Relay Messenger.

Our Fundamentals of Physical Computing class culminated in a final project, on which I collaborated with former co-conspirator Leroy Tellez.

We decided to ditch everything we'd done during mid-terms, and experiment with some new technologies (given the whole purpose of this first semester class was to get stuck in to what physical computing was all about). We bought a GSM Shield that equips an Arduino with cell phone capabilities. Then we bought a mini thermal printer, similar to a typical receipt printer. And then we bought yet another GSM Shield so two Arduinos could communicate via SMS.

Here's what we built:

SMS Printer Box

A mysterious yellow box, with two cell phone numbers lasered on the sides and a printer 'mouth' with 'PRIZE' etched above it. The idea was to entice people at an exhibition or social gathering to text the numbers, at which point they would receive a reply encouraging them to find a buddy and keep texting. The game requires five different people to text a number to win - a relay race - encouraging social interaction and curiosity.

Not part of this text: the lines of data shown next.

(** * gardener-extension-otelcol: configuration validation, admission
      webhook and actuator

    A shallow embedding of

    - [pkg/apis/config/validation/validation.go]  ([Validate]),
    - the shoot validator of [pkg/admission/validator]
      ([IgnoreExtensionNotFound], [getExtension], [validateExtension],
      [Validate]),
    - [pkg/actuator/actuator.go] ([Reconcile], [Delete], [ForceDelete],
      [Restore], [Migrate]),

    followed by the properties the specification states about them.

    Conventions.  A Go [string] is a byte sequence and is a Rocq [string]
    (a list of 8-bit [ascii]).  A Go pointer that may be nil is an
    [option].  A Go [error] result is [option error], [None] being [nil].
    A Go [int] is a [Z].  A map is a [gmap].  Code that may panic returns
    an [Outcome].  Functions of the Go standard library and of the
    Kubernetes and Gardener libraries are modelled only as far as this
    repository observes them; what the repository cannot observe, or what
    depends on the deployed cluster, is a field of the classes [GoLibrary]
    and [Collaborators]. *)

From Stdlib Require Import ZArith Bool Ascii String List Lia SpecFloat
  DecimalString.
From stdpp Require Import base option strings list gmap.
Import ListNotations.

Local Open Scope string_scope.
Local Open Scope Z_scope.

(** ** Part I.  The embedding *)

(** *** Go values *)

(** A call either returns or panics (nil dereference, index out of
    range). *)
Inductive Outcome (A : Type) : Type :=
| Returns (a : A)
| Panics.
Arguments Returns {A} a.
Arguments Panics {A}.

(** [[]byte]. *)
Definition bytes : Type := list Byte.byte.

The (deliberately underwhelming) prize was simply to receive a print out of all the texts in a random Dada Poetry-esqe style. A little like this:

The code was ambitious (for two beginners). Only one Arduino could be attached to the thermal printer, so if the other Arduino (i.e other cell phone number) won the contest it couldn't directly print. Instead it would text the first Arduino, telling it to stop counting texts it received. Then it would send all the stored winning texts one by one, into an array on the first Arduino. Then it would send it an instruction to print, then reset. If the first Arduino won, it would text the second to tell it to reset immediately.

Unfortunately the GSM Shield library and thermal printer library together took up a lot of memory, so we ran into hurdles related to memory management and encountered a fair amount of unreliablity.

Our next step is to take what we've learned, use a larger Arduino and rethink the concept somewhat - building on the idea of printing text messages in a social situation - but with a little more direction and meaning than the simple relay race competition.